RIO DE JANEIRO: Tens of thousands of people defied a thunderstorm Sunday to pack Rio's Sambadrome as elite dance schools paraded in dazzling costumes and revelers shed inhibitions at street parties.
An estimated crowd of more than 72,000, from great-grandmothers to babes in arms, swayed and cheered on their favorite samba school in hours-long parades in Rio's annual party to end all parties.
Thousands of people, many wearing disposable rain ponchos, watched from viewing stands open to lightning and driving rain, although by the early hours the downpour had virtually stopped.
"The rain doesn't bother me. In fact, it gets us going and we crank it up a notch.

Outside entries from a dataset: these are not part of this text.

Lemma takes_bind {A B} n n' (m : M R A) (f : A -> M R B) :
  takes n m -> (forall a, takes n' (f a)) -> takes (n + n') (m ≫= f).
Proof.
  intros Hm Hf Q k. eapply ends_bind; [apply Hm|]. intros a. cbv beta. apply ends_pure. intros Hk.
  eapply ends_weaken; [apply Hf|done|]. intros b r [Hk' Hr]. split; [lia|]. by rewrite Nat.sub_add_distr.
Qed.

Lemma takes_ret {A} (a : A) : takes 0 (mret a).
Proof. intros Q k. apply ends_ret. intros r Hr. rewrite Nat.sub_0_r. split; [lia|done]. Qed.

(** A buffer is filled, and some of its bytes are used. *)
Lemma takes_indexed {A} n (f : list Z -> M R A) :
  (forall buf, length buf = n -> takes 0 (f buf)) -> takes n (buf ← FillBuffer n; f buf).
Proof.
  intros Hf Q k. eapply ends_bind; [apply ends_FillBuffer|]. intros buf. cbv beta. apply ends_pure. intros Hn.
  apply ends_pure. intros Hk. eapply ends_weaken; [by apply Hf|done|]. intros a r [_ Hr].
  rewrite Nat.sub_0_r in Hr. done.
Qed.

Lemma takes_index buf i : (i < length buf)%nat -> takes (R:=R) 0 (lift (at_index buf i)).
Proof.
  intros Hi Q k r Hr. unfold lift, at_index. destruct (lookup_lt_is_Some_2 buf i Hi) as [b ->].
  rewrite Nat.sub_0_r. split; [lia|done].
Qed.

Lemma takes_readByte : takes (R:=R) 1 readByte.
Proof. apply takes_indexed. intros buf Hl. apply takes_index. lia. Qed.

Lemma takes_readShort : takes (R:=R) 2 readShort.
Proof.
  apply takes_indexed. intros buf Hl. apply (takes_bind 0 0); [apply takes_index; lia|]. intros b0.
  apply (takes_bind 0 0); [apply takes_index; lia|]. intros b1. apply takes_ret.
Qed.

Lemma takes_readWord : takes (R:=R) 4 readWord.
Proof.
  apply (takes_bind 2 2); [apply takes_readShort|]. intros h. apply (takes_bind 2 0); [apply takes_readShort|].
  intros l. apply takes_ret.
Qed.

Lemma takes_readLongWord : takes (R:=R) 8 readLongWord.
Proof.
  apply (takes_bind 4 4); [apply takes_readWord|]. intros h. apply (takes_bind 4 0); [apply takes_readWord|].
  intros l. apply takes_ret.
Qed.

(** What only has to end. *)
Lemma takes_ends {A} n (m : M R A) Q k : takes n m -> ends Q (at_most k) m (fun _ => at_most k).
Proof.
  intros Hm. eapply ends_weaken; [apply Hm|done|]. intros a r [Hk Hr]. eapply at_most_weaken; [exact Hr|lia].
Qed.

It was too hot anyway," Cleberson Santos, 43, told AFP just ahead of the Viradouro parade.
Ciro Melo, a 34-year-old dancer from the northern city of Natal said despite the parlous state of Brazil's economy and rampant political disaffection, carnival was a glue holding the people together.
"Carnival brings all Brazilians together because we are a country of deep social division," the dancer said.
Spectators marveled at the pageantry, including Vila Isabel school's 15-meter-long (50-foot) "octopus" whose tentacles twirled dancers through the air.
Jefferson Kim of the Salgueiro samba school wore only shorts and gold-painted chains around his hands and neck in a nod to Brazil's history of slavery, the origin of samba.
"The chains are just a bit of fun -- but with a touch of historic conscience," Kim, 30, told AFP.
His school's parade was led by a giant moth operated by a dancer, trailed by a huge dinner setting replete with 10-meter candlesticks, an enormous teapot and what appeared to be a faux roasted pig big enough to feed hundreds, in a tribute to Minas Gerais regional cuisine.
Sunday and Monday night 12 elite samba schools each comprising some 5,000 participants are sashaying well into morning at the Sambadrome, designed by Brazilian architect Oscar Niemeyer.